Thursday, August 18, 2011

Spanking: My Raw Truth

Were you spanked as a kid? I know I was. Growing up in the south, I can not count the times I was told to go outside and pick a "Hickory" for my spanking. A "Hickory", in case you didnt know, it a long skinny branch that when struck across the back of your legs stings like fire and leaves the marks to prove it. And if you wiggled instead of just taking it, you would get welps across any part of your body the stick managed to make contact with.

"You better pick a good one! Because if you don't I'll get one for you and you will get twice as many licks!"

That was always the warning. But some how in the back of my mind, I thought I could evade this inevitable punishment. Maybe if I took too long in the yard they would forget my wrong and let it go. Maybe if I picked one that wasn't so pliable it wouldn't hurt as bad or better yet it would break on the first hit and I would get away with just one "lick." Maybe I could run away and avoid punishment all together. 

That was just part of the dialect that went through my mind as I looked for the "hickory." Not once did I think to myself "I was wrong for what I did."  Instead I was thinking of ways to do it next time so I didn't get caught. How to lie when confronted. How much I hated my grandparents for hurting me. Spanking was not teaching me anything.. I never learned to respect my elders or do better next time but with every strike of the hickory I felt hated, unloved and worst of all, betrayed.

When I was pregnant with my daughter I swore I would never spank her. No one else would do so either. I can remember the arguments with my parents, in-laws and even my husband. From my parents and in-laws, as well as most of the older generational crowd, I heard how that was spoiling her and she wouldn't  respect me. From my husband I heard how he was given time outs as a kid and all it did was give him more time to plot on his parents. He told me he was spanked and he is better for it. Anyone who knows the hellion my husband is can laugh at that statement now.

I would like to say I have been that parent. I would like to say that I stuck to my beliefs. But I did not. My son is almost 7 months old. The other day he was doing the same frustrating thing that my daughter did at about this same age when I "popped" her leg for the first time. You know when they get to that stage in having their diaper changed where they wiggle and scream, fighting you with all their energy to get loose because all they want to do is explore? And out of frustration I struck my child on the leg. The look of fear and shock on her face, then the following cry of pain. It killed me. And you would think that should have been the last time. But it wasn't. Every time I was at my wits end and I did not know how else to get my child to behave or listen, I resorted to spanking her. And every time I hated myself. I was throwing adult tempter tantrums and at the expense of my daughters emotional well being.

Its no excuse but I was doing what I knew. And it became habit. It was done to me and it was what I knew. How much easier is it to reach out and strike your child than to take the time to actually parent them. How much easier is it to "pop" them rather than getting to the source of their behavior and talking them through it. I treated her as though she did not have the intelligence of a dog. As though she could not possibly be talked to like the little person she was. I treated her as though the only way to deal with her behaviors was by physical reactions on my part. While I hated myself every time I did it, I slowly began to repress those thoughts and feelings so that I could rationalize with myself that I was spanked and I turned out ok because of it. But the truth of the matter is Im not ok. I've never forgotten and still hold the pain and resentment to this day. I hear all the time from people how spanking teaches children respect. I never once respected those who laid a hand on me in a violent manner. I FEARED them. And fear can be powerful but not in a positive way. Just how much love do you have for the things you fear?

What irony that the day after I had that frustrating epiphany with my son that articles and studies started popping up left and right. I had seen them all before but something about reading them after looking into my sons trusting eyes knowing what I had done to my daughter changed it for me this time. Divine fate? As I was writing this post another article popped up talking about why spanking is never ok (1) With each thing I've read I have seen the things they talk about in my daughter.

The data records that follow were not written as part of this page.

(** * rumpuser-xen: the cooperative scheduler and the block-device hypercalls

    A shallow embedding of [xen/sched.c] (the Mini-OS round-robin scheduler
    as used by rumpuser-xen) and of the block-device part of
    [rumphyper_base.c], with the properties of the design document proved
    or refuted on it.

    Conventions.
    - A [struct thread *] is an address ([nat]); the thread structures live
      in a heap [gmap nat thread].  The intrusive [TAILQ]s are lists of
      addresses, in queue order.
    - [uint32_t flags] is a [Z] in [0, 2^32); the complement in
      [flags &= ~F] is the 32-bit one.
    - [s_time_t] (signed 64-bit nanoseconds) and [int] are [Z].  The sums
      [now + SECONDS(10)] and [NOW() + MILLISECS(ms)] have an unsigned 64-bit
      operand: they are taken modulo [2^64] and read back as signed values
      ([to_s_time]).
    - The scheduler is cooperative and runs on one CPU: between two calls of
      [schedule] only the running thread and the event handlers touch the
      scheduler state.  The pieces of code are modelled as state
      transformers; the entry of a sleep, where a handler can see the thread
      between two stores, is also modelled statement by statement
      ([stmt]). *)

From stdpp Require Import gmap strings list fin_maps pretty.
From Stdlib Require Import ZArith Lia Ascii.

Open Scope Z_scope.

(* ===================================================================== *)
(** * The scheduler, [xen/sched.c] *)
(* ===================================================================== *)

Module Sched.

(** ** Thread records, [include/mini-os/sched.h] *)

Definition RUNNABLE_FLAG : Z := 0x00000001.
Definition THREAD_MUSTJOIN : Z := 0x00000002.
Definition THREAD_JOINED : Z := 0x00000004.
Definition THREAD_EXTSTACK : Z := 0x00000008.
Definition THREAD_TIMEDOUT : Z := 0x00000010.

(** [~F] on a [uint32_t]. *)
Definition not32 (f : Z) : Z := Z.lxor f 0xFFFFFFFF.

(** The fields of [struct thread] the scheduler reads or writes.  The stack,
    the machine context and [threrrno] belong to the architecture layer. *)
Record thread := mkThread {
  name : string;
  flags : Z;
  wakeup_time : Z;
  lwp : Z;
  cookie : Z
}.

Definition set_flags (f : Z) (th : thread) : thread :=
  mkThread (name th) f (wakeup_time th) (lwp th) (cookie th).
Definition set_wakeup_time (w : Z) (th : thread) : thread :=
  mkThread (name th) (flags th) w (lwp th) (cookie th).

(** [flag_set F th] is the truth value of the C expression
    [th->flags & F]. *)
Definition flag_set (F : Z) (th : thread) : bool :=
  negb (Z.land (flags th) F =? 0).
Definition flag_or (F : Z) (th : thread) : thread :=
  set_flags (Z.lor (flags th) F) th.
Definition flag_clear (F : Z) (th : thread) : thread :=
  set_flags (Z.land (flags th) (not32 F)) th.

Definition is_runnable : thread -> bool := flag_set RUNNABLE_FLAG.
Definition set_runnable : thread -> thread := flag_or RUNNABLE_FLAG.
Definition clear_runnable : thread -> thread := flag_clear RUNNABLE_FLAG.
Definition timed_out : thread -> bool := flag_set THREAD_TIMEDOUT.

Time after time, science shows over whelming evidence that spanking lowers the IQ of children(2), causes anxiety and depression(3), violent behavior(4)... The list can go on and on. I see the anxiety my daughter already has. Ive seen her act out violently because I showed her that's the way to be. I see the fear, NOT RESPECT, that my child has when I spank her.

The truth of the matter is, I feel as though I love my children but have not shown my daughter that I love her. I have betrayed her trust in me. And led a bad example through violent actions towards her. When I see her spank her "babies" and even more recently "spank" her brother then I know it is my own fault as I have shown her this is the way to show your disapproval. I can not take back the actions of my past but I can and will be a better parent for her future. This is not to say I will not still make mistakes as a parent, but spanking will not be one of them.

It took the incident with my 7 month old the other day, when my gut reaction was to pop his leg for not doing what I wanted him to do for me to realize just how badly I had done my daughter. I looked at him, how small he is. How innocent. How in one violent reaction I had taken that innocence from my daughter

Be creative. Spanking is the easy way out but at what cost to your children.


(1)Why Spanking is never ok
(2)Spanking lowers IQ
(3) Spanking causes behavioral problems.